The 25th Annual Conference of the International Speech Communication Association (INTERSPEECH 2024)

September 01, 2024

We propose UNIVERSE++, a universal speech enhancement method based on score-based diffusion and adversarial training. Specifically, we improve the existing UNIVERSE model that decouples clean speech feature extraction and diffusion. Our contributions are three-fold. First, we make several modifications to the network architecture, improving training stability and final performance. Second, we introduce an adversarial loss to promote learning high quality speech features.
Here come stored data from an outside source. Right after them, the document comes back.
(** Dropping a fair handle hands nothing over: its detached release passes
    one key to a script that reads the queue from the second, so the lock is
    deleted, the script then fails, and the waiters stay queued behind a free
    lock that (by the previous property) none of them can take. *)
Theorem fair_drop_skips_handoff {R} `{RedisLaws R} key (s : R) tok hbp dl q :
  let d := r_db s in
  db_live d !! key = Some (mk_entry (VStr tok) dl) -> queue_at d (queue_key_for key) q ->
  let '(r, s') := eval_script FAIR_RELEASE [key] [tok; hbp] s in
  r = Err LuaError /\ db_live (r_db s') !! key = None /\ queue_at (r_db s') (queue_key_for key) q.
Proof.
  intros d Hk Hq. pose proof (meets_script FAIR_RELEASE [key] [tok; hbp] s) as Hm. fold d in Hm.
  destruct (eval_script FAIR_RELEASE _ _ s) as [r s']. cbn [fst snd] in Hm. revert Hm.
  unfold eval_script, fair_release_lua. run_at. to_doc.
  assert (doc_get key d = (Ok (Some tok), d)) as Eg by (unfold doc_get, doc_read; by rewrite Hk).
  run_with Eg. cbn [is_arg lookup list_lookup Nat.sub]. rewrite String.eqb_refl. cbn [negb].
  erewrite (cbind_ok (doc_del key)) by (unfold doc_del; rewrite Hk; reflexivity).
  unfold cbind, at_. cbn [lookup list_lookup Nat.sub]. intros [= -> ->].
  split; [done|]. split; [cbn; apply lookup_delete_eq|].
  destruct q; cbn; rewrite lookup_delete_ne by (apply not_eq_sym, queue_key_ne); exact Hq.
Qed.

(** A fair handle cannot be extended: while the caller owns the lock the
    call fails with [Backend] (the mutex script reads a second key and a third
    argument that are not passed), although the lease itself was refreshed. *)
Theorem fair_extend_fails {U : UuidSource} {R} `{RedisLaws R} (w : world R) s t dl :
  let d := r_db (servers_before w (fh_conn s)) in
  w_budget w = None -> MIN_TTL <= t ->
  released (default fresh_flags (w_flags w !! fh_cell s)) = false ->
  db_live d !! fh_key s = Some (mk_entry (VStr (fh_token s)) dl) -> 0 <= db_now d ->
  db_now d + as_millis t <= i64_max ->
  exists w', fair_extend s t w = (Done (Err (Backend "fair extend failed: {e}")), w') /\
    (st_fate (step_of w) = Replied ->
     db_live (r_db (w_server w' (fh_conn s))) !! fh_key s =
       Some (mk_entry (VStr (fh_token s)) (Some (db_now d + as_millis t)))).
Proof.
  intros d B Ht Hr Hk Hn Hf. unfold fair_extend. rewrite (proj2 (Z.ltb_ge _ _)) by done.
  assert (as_millis_u64 t = as_millis t /\ 0 < as_millis t) as [Em Hpos].
  { assert (0 < as_millis t) by (unfold MIN_TTL, from_millis, as_millis in *; apply Z.div_str_pos; lia).
    split; [|done]. unfold as_millis_u64. apply wrap64_small. unfold in_u64, u64_mod, i64_max in *. lia. }
  unfold bind at 1, cell, gets. rewrite Hr, Em. unfold try_, backend. unfold bind at 1 2. unfold invoke_int.
  set (ARGV := [fh_token s; z_to_string (as_millis t)]). rewrite invoke_eq by done.
  set (d1 := put (fh_key s) (VStr (fh_token s)) (Some (db_now d + as_millis t)) d).
  assert (eval_script (R:=db) EXTEND [fh_key s] ARGV d = (Err LuaError, d1)) as E.
  { unfold eval_script, extend_lua. run_at. to_doc.
    assert (doc_get (fh_key s) d = (Ok (Some (fh_token s)), d)) as Eg by (unfold doc_get, doc_read; by rewrite Hk).
    run_with Eg. change (is_arg (Some (fh_token s)) ARGV 1) with (String.eqb (fh_token s) (fh_token s)).
    rewrite String.eqb_refl. run_with (int_at_ttl ARGV 2 (as_millis t) (db_now d) d eq_refl Hn (conj Hpos Hf)).
    run_with (pexpire_at (fh_key s) d _ dl (db_now d) (as_millis t) Hk eq_refl (conj Hpos Hf)). reflexivity. }
  pose proof (meets_script EXTEND [fh_key s] ARGV (servers_before w (fh_conn s))) as Hm. fold d in Hm.
  rewrite E in Hm.
  pose proof (f_equal fst Hm) as E1. pose proof (f_equal snd Hm) as E2. cbn [fst snd] in E1, E2. unfold ret.
  exists (after_invoke (fh_conn s) (as_int (eval_script EXTEND [fh_key s] ARGV)) w). split.
  - unfold reply_of. rewrite as_int_run, E1. by destruct (st_fate (step_of w)).
  - intros Hrep. unfold after_invoke. rewrite Hrep. cbn [w_server]. rewrite as_int_run, fn_lookup_insert. cbn [snd].
    rewrite E2. apply lookup_insert_eq.
Qed.

(** ** Witnesses *)

(** [A] holds the lock; [B], then [C] queued; [B]'s heartbeat is gone. *)
Definition demo_fair_live : gmap string rentry :=
  <[queue_key_for "job" := mk_entry (VList ["C"; "B"]%string) (Some 9000)]>
    (<[hb_key_for "job" "C" := mk_entry (VStr "1") (Some 2000)]> ∅).
Definition demo_fair : db :=
  mk_db 0 (<["job"%string := mk_entry (VStr "A") (Some 500)]> demo_fair_live).
Definition demo_fair_free : db := mk_db 0 demo_fair_live.

Lemma demo_fair_queue : queue_at demo_fair (queue_key_for "job") ["C"; "B"]%string.
Proof. exists (Some 9000). vm_compute. reflexivity. Qed.
Lemma demo_fair_free_queue : queue_at demo_fair_free (queue_key_for "job") ["C"; "B"]%string.
Proof. exists (Some 9000). vm_compute. reflexivity. Qed.

Lemma fair_release_fifo_witness :
  let '(r, s') := eval_script FAIR_RELEASE ["job"; queue_key_for "job"; fence_key_for "job"]%string
                    ["A"%string; z_to_string 30000; hb_prefix_for "job"] demo_fair in
  r = Ok (RInt 1) /\ db_live s' !! "job"%string = Some (mk_entry (VStr "C") (Some 30000)).
Proof.
  pose proof (fair_release_fifo (R:=db) "job" demo_fair "A" 30000 "A" (Some 500) ["C"; "B"]%string
    eq_refl demo_fair_queue (Z.le_refl 0) ltac:(concrete)) as Hw.
  destruct (eval_script FAIR_RELEASE _ _ demo_fair) as [r s'].
  assert (pick (alive_in (r_db demo_fair) (hb_prefix_for "job")) (rev ["C"; "B"]%string) = (Some "C"%string, [])) as E
    by (vm_compute; reflexivity).
  rewrite E in Hw. destruct Hw as (-> & _ & Hk). split; [reflexivity|exact Hk].
Defined.

Lemma fair_acquire_fails_with_queue_witness : exists w',
  try_lock_fair_as 0 "job" (owner_generate 3) default_options
    (mk_world (fun _ => demo_fair_free) 7 0 [] [] [] None) =
    (Done (Err (Backend "fair acquire failed: {e}")), w').
Proof.
  destruct (fair_acquire_fails_with_queue (R:=db) (mk_world (fun _ => demo_fair_free) 7 0 [] [] [] None) 0 "job"
    (owner_generate 3) default_options "C" ["B"%string]) as (w' & E & _);
    [done|done|vm_compute; reflexivity|exact demo_fair_free_queue|]. exists w'. exact E.
Defined.

Lemma fair_drop_skips_handoff_witness :
  let '(r, s') := eval_script FAIR_RELEASE ["job"%string] ["A"%string; hb_prefix_for "job"] demo_fair in
  r = Err LuaError.
Proof.
  pose proof (fair_drop_skips_handoff (R:=db) "job" demo_fair "A" (hb_prefix_for "job") (Some 500) ["C"; "B"]%string
    eq_refl demo_fair_queue) as Hw.
  destruct (eval_script FAIR_RELEASE _ _ demo_fair) as [r s']. exact (proj1 Hw).
Defined.

Lemma fair_extend_fails_witness : exists w',
  fair_extend (mk_fair 0 "job" (queue_key_for "job") (hb_prefix_for "job") "A" (owner_generate 3) (fence_new 1) 0)
    (from_millis 50) (mk_world (fun _ => demo_fair) 7 0 [fresh_flags] [] [] None) =
    (Done (Err (Backend "fair extend failed: {e}")), w').
Proof.
  destruct (fair_extend_fails (R:=db) (mk_world (fun _ => demo_fair) 7 0 [fresh_flags] [] [] None)
    (mk_fair 0 "job" (queue_key_for "job") (hb_prefix_for "job") "A" (owner_generate 3) (fence_new 1) 0)
    (from_millis 50) (Some 500)) as (w' & E & _); [done|concrete|done|done|concrete|concrete|].
  exists w'. exact E.
Defined.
Third, we propose a low-rank adaptation scheme with a phoneme fidelity loss to improve content preservation in the enhanced speech. In the experiments, we train a universal enhancement model on a large scale dataset of speech degraded by noise, reverberation, and various distortions. The results on multiple public benchmark datasets demonstrate that UNIVERSE++ compares favorably to both discriminative and generative baselines for a wide range of qualitative and intelligibility metrics.

Paper : Universal Score-based Speech Enhancement with High Content Preservation open into new tab or window (external link)

Software : https://github.com/line/open-universe open into new tab or window (external link)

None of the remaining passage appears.